◆ **Task directions**
Would you transcribe the line that holds "branch: main" and all the lines below it, through the final one, exactly and with nothing else?

(Collected data)
============================================================
Definition init_manifest (hub repoName maintainerHandle : jsstring)
  (signing : SigningConfig.t) : value :=
  VObj
    [(js "schemaVersion", VStr (js "1.0"));
     (js "name", VStr repoName);
     (js "hub", VStr hub);
     (js "project", VStr repoName);
     (js "maintainer", VStr maintainerHandle);
     (js "license", VStr (js "MIT"));
     (js "identity",
      VObj ([(js "handle", VStr maintainerHandle);
             (js "publicKey", VStr (init_publicKey signing))]
            ++ fingerprint_field signing));
     (js "security",
      VObj [(js "reflexes",
             VObj [(js "signing", VBool (SigningConfig.gpgSign signing));
                   (js "secretScanning", VBool false);
                   (js "sandboxEnforcer", VBool false);
                   (js "contentFilter", VBool false)])]);
     (js "status", VObj [(js "test", VStr (js "bun test"))])].

Definition init_status (generatedAt lastCommit version : jsstring) : value :=
  VObj
    [(js "schemaVersion", VStr (js "1.0"));
     (js "generatedAt", VStr generatedAt);
     (js "generatedBy", VStr (js "hive-spoke " ++ version));
     (js "phase", VStr (js "specify"));
     (js "tests",
      VObj [(js "passing", VNum (NumInt 0)); (js "failing", VNum (NumInt 0))]);
     (js "git",
      VObj [(js "branch", VStr (js "main"));
            (js "lastCommit", VStr lastCommit);
            (js "dirty", VBool false);
            (js "behindRemote", VNum (NumInt 0))])].

Definition init_operator (hub maintainerHandle displayName : jsstring)
  (ghHandle : option jsstring) (signing : SigningConfig.t)
  (verified_at joined : jsstring) : value :=
  VObj
    [(js "schemaVersion", VStr (js "1.0"));
     (js "handle", VStr maintainerHandle);
     (js "name", VStr displayName);
     (js "signing",
      VObj ([(js "publicKey", VStr (init_publicKey signing))]
            ++ fingerprint_field signing));
     (js "identities",
      VArr (match ghHandle with
            | Some (c :: gh) =>
                [VObj [(js "provider", VStr (js "github"));
                       (js "id", VStr (c :: gh));
                       (js "verified", VBool true);
                       (js "verified_at", VStr verified_at)]]
            | _ => []
            end));
     (js "skills", VArr []);
     (js "availability", VStr (js "open"));
     (js "hives",
      VArr [VObj [(js "hive", VStr hub);
                  (js "role", VStr (js "contributor"));
                  (js "trust_zone", VStr (js "untrusted"));
                  (js "identity_provider", VStr (js "github"));
                  (js "joined", VStr joined);
                  (js "contributions", VNum (NumInt 0));
                  (js "reviews", VNum (NumInt 0));
                  (js "swarms", VNum (NumInt 0))]])].

(** The three documents that [init] hands to [writeYaml]. *)
Record InitResult := mkInitResult {
  manifest_yaml : value;
  status_yaml : value;
  operator_yaml : value
}.

Definition not_a_git_repo : jsstring :=
  js "Not a git repository. Run 'git init' first.".

Definition invalid_hub_format (hub : jsstring) : jsstring :=
  js "Invalid hub format: " ++ dquote ++ hub ++ dquote
  ++ js ". Must be org/repo (e.g., mellanon/pai-collab).".

Definition collab_exists : jsstring :=
  js ".collab/ already exists. Use --overwrite to replace.".

(** The action of the [init] command; what it prints is left out. *)
Definition init (opts : InitOptions.t) (host : InitHost) : Try InitResult :=
  if negb (isGitRepo (i_rev_parse host)) then inr (Error not_a_git_repo)
  else if negb (test re_org_repo (InitOptions.hub opts))
  then inr (Error (invalid_hub_format (InitOptions.hub opts)))
  else if i_collabExists host && negb (InitOptions.overwrite opts)
  then inr (Error collab_exists)
  else
    let repoName := init_repoName opts (i_cwd host) in
    let gitName := init_gitName (i_git host) in
    let displayName := or_default (InitOptions.name opts) gitName in
    let signing := getSigningConfig (i_git host) in
    let ghHandle := getGitHubHandle (i_git host) in
    let maintainerHandle := init_maintainerHandle (i_git host) in
    inl (mkInitResult
           (init_manifest (InitOptions.hub opts) repoName maintainerHandle signing)
           (init_status (i_generatedAt host) (i_lastCommit host) (i_version host))
           (init_operator (InitOptions.hub opts) maintainerHandle displayName
              ghHandle signing (i_verified_at host) (i_joined host))).

(** The fingerprint that goes into the documents of [init]. *)
Definition init_fingerprint (signing : SigningConfig.t) : option jsstring :=
  match SigningConfig.fingerprint signing with
  | Some (c :: fp) => Some (c :: fp)
  | _ => None
  end.

(** The typed manifest that [init] means to write. *)
Definition init_manifest_typed (hub repoName maintainerHandle : jsstring)
  (signing : SigningConfig.t) : Manifest.t :=
  Manifest.mk repoName hub repoName maintainerHandle (js "MIT")
    (Manifest.mkIdentity maintainerHandle (init_publicKey signing)
       (init_fingerprint signing))
    (Manifest.mkSecurity
       (Manifest.mkReflexes (SigningConfig.gpgSign signing) false false false))
    (Some (Manifest.mkStatus (Some (js "bun test")) None)).

(** The fingerprint of a signing configuration, when there is one, has the
    shape the schemas ask for. *)
Definition signing_fingerprint_ok (signing : SigningConfig.t) : Prop :=
  forall fp, init_fingerprint signing = Some fp -> test re_fingerprint fp = true.

(** [v === true] *)
Definition is_true (v : value) : bool :=
  match v with
  | VBool b => b
  | _ => false
  end.

(** The properties of a value that is a mapping, none otherwise. *)
Definition props_of (v : value) : list (jsstring * value) :=
  match v with
  | VObj props => props
  | _ => []
  end.

(* ================================================================== *)
(** * Sample documents and a sample host *)
(* ================================================================== *)

Definition field (k : string) (v : value) : jsstring * value := (js k, v).

Definition obj (fields : list (jsstring * value)) : value := VObj fields.

Definition str (s : string) : value := VStr (js s).

Definition int (z : Z) : value := VNum (NumInt z).

(** The minimal manifest of the test suite ([schemas.test.ts]). *)
Definition minimal_manifest : value :=
  obj [field "schemaVersion" (str "1.0"); field "name" (str "test-project");
       field "hub" (str "org/repo"); field "project" (str "test");
       field "maintainer" (str "testuser"); field "license" (str "MIT");
       field "identity"
        (obj [field "handle" (str "testuser");
             field "publicKey" (str "ssh-ed25519 AAAA_test_key")])].

Definition minimal_manifest_yaml : jsstring :=
  js "schemaVersion: '1.0'
name: test-project
hub: org/repo
project: test
maintainer: testuser
license: MIT
identity:
  handle: testuser
  publicKey: ssh-ed25519 AAAA_test_key
".

(** The same manifest with the key and the fingerprint of alice. *)
Definition alice_manifest : value :=
  obj [field "schemaVersion" (str "1.0"); field "name" (str "test-project");
       field "hub" (str "org/repo"); field "project" (str "test");
       field "maintainer" (str "alice"); field "license" (str "MIT");
       field "identity"
        (obj [field "handle" (str "alice");
             field "publicKey" (str "ssh-ed25519 AAAA123");
             field "fingerprint" (str "SHA256:abc")])].

Definition alice_manifest_yaml : jsstring :=
  js "schemaVersion: '1.0'
name: test-project
hub: org/repo
project: test
maintainer: alice
license: MIT
identity:
  handle: alice
  publicKey: ssh-ed25519 AAAA123
  fingerprint: SHA256:abc
".

(** The valid status of the test suite. *)
Definition valid_status : value :=
  obj [field "schemaVersion" (str "1.0");
       field "generatedAt" (str "2026-02-07T00:00:00Z");
       field "generatedBy" (str "hive-spoke 0.1.0");
       field "phase" (str "build");
       field "tests" (obj [field "passing" (int 10); field "failing" (int 0)]);
       field "git"
        (obj [field "branch" (str "main");
             field "lastCommit" (str "2026-02-07T00:00:00Z");
             field "dirty" (VBool false);
             field "behindRemote" (int 0)])].

Definition valid_status_yaml : jsstring :=
  js "schemaVersion: '1.0'
generatedAt: '2026-02-07T00:00:00Z'
generatedBy: hive-spoke 0.1.0
phase: build
tests:
  passing: 10
  failing: 0
git:
  branch: main
  lastCommit: '2026-02-07T00:00:00Z'
  dirty: false
  behindRemote: 0
".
============================================================
◆ **Output for this task**
  branch: main
  lastCommit: '2026-02-07T00:00:00Z'
  dirty: false
  behindRemote: 0
".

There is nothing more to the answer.